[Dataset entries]
(* ===== verification/DelayQueue.v ===== *)
(** * The delay queue ([timer/delay_queue.rs])

    Values in a slab, linked into the stacks of a timer wheel by the indices of
    their neighbours.  The slab is the interface of [Slab.v]; instants are nanoseconds,
    and whether a delay has elapsed is an argument. *)

From S2P Require Import Prelude Bytes Slab TimerWheel.

(** ** Entries and stacks *)

(** [timer/delay_queue.rs] Data *)
Record Data (V : Type) := MkData {
  d_inner : V;
  d_when : Z;
  d_expired : bool;
  d_next : option nat;
  d_prev : option nat
}.
Arguments MkData {V}.
Arguments d_inner {V}.
Arguments d_when {V}.
Arguments d_expired {V}.
Arguments d_next {V}.
Arguments d_prev {V}.

(** [timer/delay_queue.rs] Stack *)
Record DStack := MkDStack { head : option nat }.

Section Stack.
Context {V Sl : Type} {SB : Slab (Data V) Sl}.
Abbreviation M := (SE (DStack * Sl) Never).

Definition with_next (n : option nat) (d : Data V) : Data V :=
  MkData (d_inner d) (d_when d) (d_expired d) n (d_prev d).
Definition with_prev (p : option nat) (d : Data V) : Data V :=
  MkData (d_inner d) (d_when d) (d_expired d) (d_next d) p.

(** [store[idx]], and [store[idx].field = x] *)
Definition node (idx : nat) : M (Data V) :=
  s ← gets snd;
  lift (unwrap (slab_get s idx)).
Definition set_node (idx : nat) (f : Data V -> Data V) : M () :=
  d ← node idx;
  modify (fun st => (st.1, slab_set st.2 idx (f d))).
Definition set_head (h : option nat) : M () := modify (fun st => (MkDStack h, st.2)).

(** [timer/delay_queue.rs] Stack as wheel::Stack::push *)
Definition DStack_push (item : nat) : M () :=
  old ← gets (fun st => head st.1);
  _ ← set_head None;
  _ ← match old with
      | Some idx => set_node idx (with_prev (Some item))
      | None => mret tt
      end;
  _ ← set_node item (with_next old);
  set_head (Some item).

(** [timer/delay_queue.rs] Stack as wheel::Stack::pop *)
Definition DStack_pop : M (option nat) :=
  h ← gets (fun st => head st.1);
  match h with
  | Some idx =>
      d ← node idx;
      _ ← set_head (d_next d);
      h ← gets (fun st => head st.1);
      _ ← match h with
          | Some idx => set_node idx (with_prev None)
          | None => mret tt
          end;
      _ ← set_node idx (with_next None);
      mret (Some idx)
  | None => mret None
  end.

(** [timer/delay_queue.rs] Stack as wheel::Stack::remove *)
Definition DStack_remove (item : nat) : M () :=
  s ← gets snd;
  _ ← lift (assert_ (match slab_get s item with Some _ => true | None => false end));
  d ← node item;
  _ ← match d_next d with
      | Some next => d ← node item; set_node next (with_prev (d_prev d))
      | None => mret tt
      end;
  d ← node item;
  _ ← match d_prev d with
      | Some prev => d ← node item; set_node prev (with_next (d_next d))
      | None => d ← node item; set_head (d_next d)
      end;
  _ ← set_node item (with_next None);
  set_node item (with_prev None).

(** [timer/delay_queue.rs] Stack as wheel::Stack::when *)
Definition DStack_when (item : nat) (s : Sl) : outcome Never Z :=
  d ← unwrap (slab_get s item); Ok (d_when d).

(** [timer/delay_queue.rs:775-855] Stack as wheel::Stack *)
#[export] Instance DStack_Stack : Stack DStack nat Sl := {|
  st_default := MkDStack None;
  st_is_empty t := match head t with None => true | Some _ => false end;
  st_push := DStack_push;
  st_pop := DStack_pop;
  st_remove := DStack_remove;
  st_when := DStack_when
|}.
End Stack.

(** ** Time *)

(** [timer/mod.rs] Round *)
Inductive Round := Up | Down.

(** [u64::saturating_mul] and [u64::saturating_add] *)
Definition saturate (x : Z) : Z := Z.min x (2 ^ 64 - 1).

(** [timer/mod.rs] ms, of a duration in nanoseconds *)
Definition ms (duration : Z) (round : Round) : Z :=
  let secs := duration / 1000000000 in
  let nanos := duration mod 1000000000 in
  let millis :=
    match round with
    | Up => (nanos + 1000000 - 1) / 1000000
    | Down => nanos / 1000000
    end in
  saturate (saturate (secs * 1000) + millis).

Definition from_millis (n : Z) : Z := n * 1000000.

(** ** The queue *)

Section Queue.
Context {V Sl : Type} {SB : Slab (Data V) Sl}.

(** [timer/delay_queue.rs] DelayQueue.  A [Delay] is its deadline. *)
Record DelayQueue := MkDelayQueue {
  q_slab : Sl;
  q_wheel : Wheel DStack;
  q_expired : DStack;
  q_delay : option Z;
  q_poll : Poll;
  q_start : Z
}.
Abbreviation Q := (SE DelayQueue Never).

(** [timer/delay_queue.rs] Expired, with the index of its key *)
Record Expired := MkExpired { x_data : V; x_deadline : Z; x_key : nat }.

(** [timer/delay_queue.rs] MAX_ENTRIES *)
Definition MAX_ENTRIES : Z := 2 ^ 30 - 1.

Definition set_slab (f : Sl -> Sl) : Q () := modify (fun q =>
  MkDelayQueue (f (q_slab q)) (q_wheel q) (q_expired q) (q_delay q) (q_poll q) (q_start q)).
Definition set_delay (d : option Z) : Q () := modify (fun q =>
  MkDelayQueue (q_slab q) (q_wheel q) (q_expired q) d (q_poll q) (q_start q)).
Definition set_poll (p : Poll) : Q () := modify (fun q =>
  MkDelayQueue (q_slab q) (q_wheel q) (q_expired q) (q_delay q) p (q_start q)).
Definition on_wheel {A} : SE (Wheel DStack * Sl) Never A -> Q A :=
  zoom (fun q => (q_wheel q, q_slab q)) (fun st q =>
    MkDelayQueue st.2 st.1 (q_expired q) (q_delay q) (q_poll q) (q_start q)).
Definition on_expired {A} : SE (DStack * Sl) Never A -> Q A :=
  zoom (fun q => (q_expired q, q_slab q)) (fun st q =>
    MkDelayQueue st.2 (q_wheel q) st.1 (q_delay q) (q_poll q) (q_start q)).
Definition on_poll {A} : SE (Poll * (Wheel DStack * Sl)) Never A -> Q A :=
  zoom (fun q => (q_poll q, (q_wheel q, q_slab q))) (fun st q =>
    MkDelayQueue st.2.2 st.2.1 (q_expired q) (q_delay q) st.1 (q_start q)).
(** [self.slab[key]] *)
Definition data (key : nat) : Q (Data V) :=
  s ← gets q_slab;
  lift (unwrap (slab_get s key)).

(** [timer/delay_queue.rs] DelayQueue::with_capacity, at the instant [now] *)
Definition DelayQueue_new (now : Z) : DelayQueue :=
  MkDelayQueue slab_new Wheel_new st_default None (Poll_new 0) now.

(** [timer/delay_queue.rs] DelayQueue::normalize_deadline *)
Definition normalize_deadline (q : DelayQueue) (when : Z) : Z :=
  let when := if when <? q_start q then 0 else ms (when - q_start q) Up in
  Z.max when (wh_elapsed (q_wheel q)).

(** [timer/delay_queue.rs] DelayQueue::insert_idx *)
Definition insert_idx (when : Z) (key : nat) : Q () :=
  r ← on_wheel (Wheel_insert when key);
  match r with
  | None => mret tt
  | Some (_, IE_Elapsed) =>
      d ← data key;
      _ ← set_slab (fun s => slab_set s key (MkData (d_inner d) (d_when d) true (d_next d) (d_prev d)));
      on_expired (DStack_push key)
  | Some (_, IE_Invalid) => panic
  end.

(** [timer/delay_queue.rs] DelayQueue::insert_at *)
Definition insert_at (value : V) (when : Z) : Q nat :=
  q ← get;
  _ ← lift (assert_ (slab_len (q_slab q) <? MAX_ENTRIES));
  let when := normalize_deadline q when in
  let '(s, key) := slab_insert (MkData value when false None None) (q_slab q) in
  _ ← set_slab (fun _ => s);
  _ ← insert_idx when key;
  q ← get;
  let should_set_delay :=
    match q_delay q with
    | Some delay => when <? normalize_deadline q delay
    | None => true
    end in
  _ ← (if should_set_delay then set_delay (Some (q_start q + from_millis when)) else mret tt);
  mret key.

(** [timer/delay_queue.rs] DelayQueue::remove *)
Definition DelayQueue_remove (key : nat) : Q Expired :=
  d ← data key;
  _ ← (if d_expired d then on_expired (DStack_remove key) else on_wheel (Wheel_remove key));
  d ← data key;
  _ ← set_slab (slab_remove key);
  start ← gets q_start;
  mret (MkExpired (d_inner d) (start + from_millis (d_when d)) key).

(** [timer/delay_queue.rs] DelayQueue::next_deadline *)
Definition next_deadline (q : DelayQueue) : option Z :=
  (fun t => q_start q + from_millis t) <$> poll_at (q_wheel q).

(** [timer/delay_queue.rs] DelayQueue::reset_at *)
Definition reset_at (key : nat) (when : Z) : Q () :=
  _ ← on_wheel (Wheel_remove key);
  q ← get;
  let when := normalize_deadline q when in
  d ← data key;
  _ ← set_slab (fun s => slab_set s key (MkData (d_inner d) when (d_expired d) (d_next d) (d_prev d)));
  _ ← insert_idx when key;
  q ← get;
  match q_delay q, next_deadline q with
  | Some _, Some deadline => set_delay (Some deadline)
  | _, _ => mret tt
  end.

(** [timer/delay_queue.rs] DelayQueue::clear *)
Definition DelayQueue_clear : Q () := modify (fun q =>
  MkDelayQueue slab_new Wheel_new st_default None (q_poll q) (q_start q)).

(** [timer/delay_queue.rs] DelayQueue::poll_idx.  [elapsed d]: the delay with the
    deadline [d] is ready.  [fuel] bounds the rounds of the loops. *)
Fixpoint poll_idx_loop (elapsed : Z -> bool) (fuel : nat) : Q (Async (option nat)) :=
  match fuel with
  | O => panic
  | S fuel' =>
      q ← get;
      let continue :=
        _ ← set_delay None;
        r ← on_poll (Wheel_poll fuel);
        match r with
        | Some idx => mret (Ready (Some idx))
        | None =>
            q ← get;
            match next_deadline q with
            | Some deadline =>
                _ ← set_delay (Some deadline);
                poll_idx_loop elapsed fuel'
            | None => mret (Ready None)
            end
        end in
      match q_delay q with
      | Some delay =>
          if elapsed delay then
            let now := ms (delay - q_start q) Down in
            _ ← set_poll (Poll_new now);
            continue
          else mret Pending
      | None => continue
      end
  end.
Definition poll_idx (elapsed : Z -> bool) (fuel : nat) : Q (Async (option nat)) :=
  expired ← on_expired DStack_pop;
  match expired with
  | Some idx => mret (Ready (Some idx))
  | None => poll_idx_loop elapsed fuel
  end.

(** [timer/delay_queue.rs] DelayQueue::poll_expired *)
Definition poll_expired (elapsed : Z -> bool) (fuel : nat) : Q (Async (option Expired)) :=
  r ← poll_idx elapsed fuel;
  match r with
  | Pending => mret Pending
  | Ready None => mret (Ready None)
  | Ready (Some idx) =>
      d ← data idx;
      _ ← set_slab (slab_remove idx);
      start ← gets q_start;
      mret (Ready (Some (MkExpired (d_inner d) (start + from_millis (d_when d)) idx)))
  end.

End Queue.
Arguments DelayQueue : clear implicits.
Arguments Expired : clear implicits.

## What the exercise asks
Copy out the entries exactly. Begin at the first line and end with the line that has "Record Data (V".

## Your solution
(* ===== verification/DelayQueue.v ===== *)
(** * The delay queue ([timer/delay_queue.rs])

    Values in a slab, linked into the stacks of a timer wheel by the indices of
    their neighbours.  The slab is the interface of [Slab.v]; instants are nanoseconds,
    and whether a delay has elapsed is an argument. *)

From S2P Require Import Prelude Bytes Slab TimerWheel.

(** ** Entries and stacks *)

(** [timer/delay_queue.rs] Data *)
Record Data (V : Type) := MkData {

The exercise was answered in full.